On first listen, Stumptone's self-titled debut is as all over the place as you'd expect from a batch of songs recorded all over the place (singer-guitarist Chris Plavidal's living room, Dave Willingham's studio, the stage at Rubber Gloves Rehearsal Studios) at various times during the past three years. And it's every bit as diverse as an album featuring a rotating cast of Denton's finest -- including drummer Mike Throneberry, Sub Oslo bassist Miguel Veliz, Sivad trumpet player Karl Poetchke, and The Falcon Project's Wanz Dover -- should be. Yet most of the disc's scattered nature has little to do with location or time or anything else other than the fractured imagination of erstwhile Denton resident Plavidal. It's not the group effort its guest list might lead you to believe, just some friends bringing Plavidal's whimsical fairy tales of life on other planets ("To a Departing Comet") and subtle calls to arms ("Drugs on War") to life.

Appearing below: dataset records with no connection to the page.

(** The first read of a cache of several blocks. *)
Lemma first_read_knots ad bytes n s c dev blk :
  Inj (=) (=) ad -> (forall i, length (bytes i) = Z.to_nat cs) -> (2 <= n)%nat -> started ad bytes cs n s c ->
  hash_table s = empty_table -> num_blocks c = Z.of_nat n -> enabled c = 1 -> key_ok dev blk ->
  wp (vfs_cache_read_block E dev blk) (fun r s' => r = (0, Some (on_disk (world s) dev blk)) /\
    (exists c', global_cache s' = Some c' /\ enabled c' = 1) /\
    forall dev' blk', key_ok dev' blk' -> (dev', blk') <> (dev, blk) -> cache_hash dev' blk' = cache_hash dev blk -> knotted dev' blk' s') s.
Proof.
  intros Hinj Hby Hn [Hc Hb Hlen Hh Ho Hhd Htl] Ht Hnum En Hkey. destruct n as [|[|m]]; [lia|lia|]. simpl in Hhd, Htl.
  assert (ad (S m) <> ad 0%nat) as Hne by (by intros ?%(inj ad)).
  pose proof (Hh 0%nat ltac:(lia)) as H0. pose proof (hash_range dev blk) as Hr.
  unfold vfs_cache_read_block. wp_steps. rewrite Hc, En. cbn [truth Z.eqb negb]. wp_steps. apply lookup_empty_table; [done|]. wp_steps.
  rewrite wp_upd_cache. exists c. split; [done|]. unfold claim_block, cache_alloc_block. wp_steps. rewrite wp_the_cache. eexists. split; [done|].
  assert (used_blocks (set_misses (inc (misses c)) c) = Some (ad 0%nat) :: drop 1 (used_blocks c)) as ->.
  { unfold used_blocks at 1. simpl. specialize (Hb 0%nat ltac:(lia)). unfold used_blocks. rewrite Hnum, Nat2Z.id.
    destruct (blocks c); [done|]. simpl in Hb. injection Hb as ->. done. }
  cbn [first_free]. wp_steps. rewrite wp_read_cached. eexists. split; [exact H0|]. cbn [dev_id block_id set_next new_block Z.eqb andb]. wp_steps.
  do 4 (rewrite wp_upd_block; eexists; split; [first [exact H0|apply lookup_insert_eq]|]; wp_steps).
  cbn [heap set_heap set_global_cache set_cache_misses set_lookups world]. rewrite !insert_insert_eq.
  destruct (disk_device (world s) dev) as (d & Ed & Ebs & Hrd & _); [destruct Hkey; nia|]. rewrite Ed, Hrd. cbn [negb]. wp_steps.
  rewrite wp_read_cached. eexists. split; [apply lookup_insert_eq|]. wp_steps. apply (extent_spec _ _ dev blk); try done.
  intros k Ek Hk. cbn [fst snd]. wp_steps. eapply device_read_spec; [done|done|done|apply lookup_insert_eq|simpl; apply Hby|].
  intros w' Hw'. cbn [heap set_heap set_global_cache set_cache_misses set_lookups world set_world]. rewrite insert_insert_eq.
  rewrite (count_u32 dev blk k) by done.
  cbn [negb]. wp_steps. unfold link_block. wp_steps. rewrite wp_bucket. exists None. split.
  { cbn [hash_table set_heap set_global_cache set_cache_misses set_lookups world set_world]. rewrite Ht. unfold arr_get, empty_table.
    destruct (Z.ltb_spec (cache_hash dev blk) 0); [lia|]. apply lookup_replicate_2. lia. }
  wp_steps. rewrite wp_upd_block. eexists. split; [apply lookup_insert_eq|]. apply wp_set_bucket; [simpl; rewrite Ht; simpl; lia|].
  unfold cache_mark_accessed. wp_steps. rewrite wp_upd_block. eexists. split; [apply lookup_insert_eq|].
  cbn [lru_head lru_tail set_heap set_global_cache set_cache_misses set_lookups world set_world set_hash_table]. rewrite Hhd, Htl.
  rewrite bool_decide_eq_false_2 by congruence. rewrite bool_decide_eq_true_2 by done. wp_steps.
  rewrite wp_upd_block. eexists. split; [apply lookup_insert_eq|]. wp_steps.
  cbn [lru_tail set_lru_head set_heap set_lru_tail]. wp_steps. rewrite wp_read_cached.
  eexists. split; [apply lookup_insert_eq|]. wp_steps.
  cbn [heap set_heap set_lru_tail set_lru_head hash_table set_hash_table global_cache set_global_cache set_cache_misses set_lookups world set_world].
  split; [done|]. split; [by eexists|]. intros dev' blk' Hk' Hdiff Ehash.
  exists (fun a => exists j, (j < S (S m))%nat /\ a = ad j), (ad 0%nat).
  cbn [heap set_heap set_lru_tail set_lru_head hash_table set_hash_table set_global_cache set_cache_misses set_lookups set_world].
  split; [rewrite Ehash, arr_get_insert by (rewrite ?Ht; simpl; lia); by rewrite decide_True|]. split; [by exists 0%nat; split; [lia|]|].
  intros x (j & Hj & ->). destruct j as [|j].
  - rewrite lookup_insert_eq. eexists _, (ad (S m)). split; [done|]. split; [|split; [simpl; by rewrite Hhd|by exists (S m); split; [lia|]]].
    unfold has_key. simpl. destruct (Z.eqb_spec dev dev'), (Z.eqb_spec blk blk'); try done. exfalso. by subst.
  - rewrite !lookup_insert_ne by (intros ?%(inj ad); done). eexists _, (ad j). split; [apply Hh; lia|].
    split; [by apply has_key_free|]. split; [done|by exists j; split; [lia|]].
Qed.

End Devices.

(** ** One block *)

Arguments disk_device {D E bs cap byte _}.
Arguments disk_size {D E bs cap byte _}.
Arguments disk_read {D E bs cap byte _}.
Arguments disk_write {D E bs cap byte _}.
Arguments disk_sync {D E bs cap byte _}.

Section OneBlock.
Context {D : Type} (E : env D) (bs cap : Z -> Z) (byte : D -> Z -> Z -> Z) `{!Disk E bs cap byte} (cs : Z).
Abbreviation key_ok := (key_ok bs cap cs).
Abbreviation on_disk := (on_disk byte cs).

Definition table_of (a : addr) (k : option (Z * Z)) : list ptr :=
  match k with
  | None => empty_table
  | Some (dev, blk) => <[Z.to_nat (cache_hash dev blk) := Some a]> empty_table
  end.

(** A cache of the one block [b] at [a], which holds block [k] of the devices or is free,
    with the hash table [t]. *)
Record single (a : addr) (b : block) (k : option (Z * Z)) (t : list ptr) (s : vcache D) : Prop := mk_single {
  sg_cache : exists c, global_cache s = Some c /\ enabled c = 1 /\ used_blocks c = [Some a];
  sg_heap : heap s = {[a := b]};
  sg_lru : lru_head s = Some a /\ lru_tail s = Some a;
  sg_next : next b = None;
  sg_size : VfsCache.size b = cs;
  sg_data : length (data b) = Z.to_nat cs;
  sg_key : match k with
           | None => dev_id b = 0 /\ block_id b = 0 /\ dirty b = 0
           | Some (dev, blk) => dev_id b = dev /\ block_id b = blk /\ key_ok dev blk
           end;
  sg_table : hash_table s = t;
  sg_clean : forall dev blk, k = Some (dev, blk) -> dirty b = 0 -> data b = on_disk (world s) dev blk;
}.

(** What a caller sees: the block in the cache, and the devices behind it. *)
Definition contents (b : block) (k : option (Z * Z)) (w : D) (dev blk : Z) : list Z :=
  if decide (k = Some (dev, blk)) then data b else on_disk w dev blk.

Definition view (a : addr) (b : block) (k : option (Z * Z)) (t : list ptr) (f : Z -> Z -> list Z) (s : vcache D) : Prop :=
  single a b k t s /\ forall dev blk, key_ok dev blk -> f dev blk = contents b k (world s) dev blk.

Definition represents (a : addr) (f : Z -> Z -> list Z) (s : vcache D) : Prop := exists b k, view a b k (table_of a k) f s.

Lemma table_length a k : length (table_of a k) = 256%nat.
Proof. destruct k as [[dev blk]|]; unfold table_of, empty_table; by rewrite ?length_insert, length_replicate. Qed.

Lemma table_get a k h : 0 <= h < 256 ->
  arr_get (table_of a k) h = Some (match k with Some (dev, blk) => if decide (cache_hash dev blk = h) then Some a else None | None => None end).
Proof.
  intros Hh. assert (arr_get empty_table h = Some None) as He.
  { unfold arr_get, empty_table. destruct (Z.ltb_spec h 0); [lia|]. apply lookup_replicate_2. lia. }
  destruct k as [[dev blk]|]; [|done]. unfold table_of. pose proof (hash_range dev blk).
  rewrite arr_get_insert by (unfold empty_table; rewrite ?length_replicate; lia). by case_decide.
Qed.

Lemma single_upd a b k t f s g : view a b k t f s ->
  (forall x, next (g x) = next x /\ VfsCache.size (g x) = VfsCache.size x /\ data (g x) = data x /\ dev_id (g x) = dev_id x /\
             block_id (g x) = block_id x /\ dirty (g x) = dirty x) ->
  view a (g b) k t f (set_heap (<[a := g b]> (heap s)) s).
Proof.
  intros [[] Hf] Hg. destruct (Hg b) as (E1 & E2 & E3 & E4 & E5 & E6). split.
  - split; simpl; rewrite ?E1, ?E2, ?E3, ?E4, ?E5, ?E6; try done. rewrite sg_heap0. apply insert_singleton_eq.
  - intros dev blk Hk. rewrite Hf by done. unfold contents. by rewrite E3.
Qed.

(** Counters do not matter. *)
Lemma view_same a b k t f s s' : view a b k t f s ->
  heap s' = heap s -> lru_head s' = lru_head s -> lru_tail s' = lru_tail s -> hash_table s' = hash_table s -> world s' = world s ->
  (forall c, global_cache s = Some c -> exists c', global_cache s' = Some c' /\ enabled c' = enabled c /\ used_blocks c' = used_blocks c) ->
  view a b k t f s'.
Proof.
  intros [[(c & Hc & He & Hu) Hh [Hl1 Hl2]] Hf] E1 E2 E3 E4 E5 Hc'. destruct (Hc' c Hc) as (c' & ? & ? & ?). split.
  - split; rewrite ?E1, ?E2, ?E3, ?E4, ?E5; try done. exists c'. split; [done|]. split; congruence.
  - by rewrite E5.
Qed.

Lemma find_single a b k t f s (test : addr -> block -> bool) Q :
  view a b k t f s -> Q (if test a b then Some (None, a) else None) s -> wp (find_node test (Some a)) Q s.
Proof.
  intros [[] _] HQ. unfold find_node. wp_steps. cbn [walk]. wp_steps. rewrite wp_read_cached. exists b.
  split; [rewrite sg_heap0; apply lookup_singleton_eq|]. destruct (test a b); [by wp_steps|].
  rewrite sg_heap0, map_size_singleton, sg_next0. by cbn [walk]; wp_steps.
Qed.

Lemma has_key_single dev blk a b k t f s : view a b k t f s -> key_ok dev blk -> has_key dev blk b = bool_decide (k = Some (dev, blk)).
Proof.
  intros [[] _] Hk. destruct k as [[dev' blk']|]; destruct sg_key0 as (E1 & E2 & E3).
  - unfold has_key. rewrite E1, E2. destruct (Z.eqb_spec dev' dev) as [->|], (Z.eqb_spec blk' blk) as [->|]; simpl;
      symmetry; first [apply bool_decide_eq_true_2; done|apply bool_decide_eq_false_2; congruence].
  - rewrite bool_decide_eq_false_2 by done. by apply (has_key_free bs cap cs).
Qed.

Lemma bucket_single dev blk a b k f s Q : view a b k (table_of a k) f s ->
  Q (match k with Some (d, n) => if decide (cache_hash d n = cache_hash dev blk) then Some a else None | None => None end) s ->
  wp (bucket (cache_hash dev blk)) Q s.
Proof.
  intros [[] _] HQ. rewrite wp_bucket, sg_table0, table_get by apply hash_range. by eexists.
Qed.

Lemma find_key_single dev blk a b k f s Q : view a b k (table_of a k) f s -> key_ok dev blk ->
  Q (if decide (k = Some (dev, blk)) then Some (None, a) else None) s ->
  wp (p <- bucket (cache_hash dev blk) ;; find_node (fun _ => has_key dev blk) p) Q s.
Proof.
  intros Hv Hk HQ. wp_steps. apply (bucket_single dev blk a b k f); [done|].
  destruct (decide (k = Some (dev, blk))) as [->|Hne].
  - rewrite decide_True by done. eapply find_single; [exact Hv|]. by rewrite (has_key_single _ _ a b _ _ f s Hv Hk), bool_decide_eq_true_2.
  - destruct k as [[d n]|]; [|by unfold find_node; wp_steps].
    case_decide; [|by unfold find_node; wp_steps]. eapply find_single; [exact Hv|].
    by rewrite (has_key_single _ _ a b _ _ f s Hv Hk), bool_decide_eq_false_2.
Qed.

Plavidal writes scruffy lullabies that don't belong to any time or place -- tiny melodies with big ideas where every sound is important, not just the ones made by guitar, bass, and drums. He layers disparate elements on top of one another until they either all seem out of place or fit together as though that's the way it was always intended. Acoustic guitars are attacked by the blips and bleeps of technology, and Plavidal's bedroom voice is obscured by radio noise and miscellaneous bells and whistles -- anything and everything that you wouldn't expect when the first song, "Electric Water," kicks off, but doesn't sound so out of the ordinary when the album stumbles heroically to the finish line more than an hour later with the live "Vesuvius." When it works, even the static seems to sparkle. And even when the experiments result in little more than charred lab equipment, the disc never spins completely out of control, if only because all the songs come from the same source, allowing it to be focused in its own shambling, rambling way.

At times, it's best to think of Plavidal as Skip Spence with better equipment and fewer mental misfires, especially when it's just him and his guitar, singing his way through a cloud of studio gimmickry, such as the mellow gold of "To a Departed Comet." (A song that contains perhaps the best line of the disc: "Soon the sky will open / And the rain will pound the earth like an angry child.") But as deftly as Plavidal handles the sparse numbers, he's at his best on the fire-all-of-your-guns-at-once rockers such as "Drugs on War" and "From the Sociable Harbinger." "Drugs on War" may be the best example of Plavidal's strengths, from the raindrop handclaps that lurk beneath the surface to the overdriven guitars that come on like a battering ram to his joyous, confident vocals. When he sings "Tonight is the night we're gonna change the world," you can't help but think he might be right.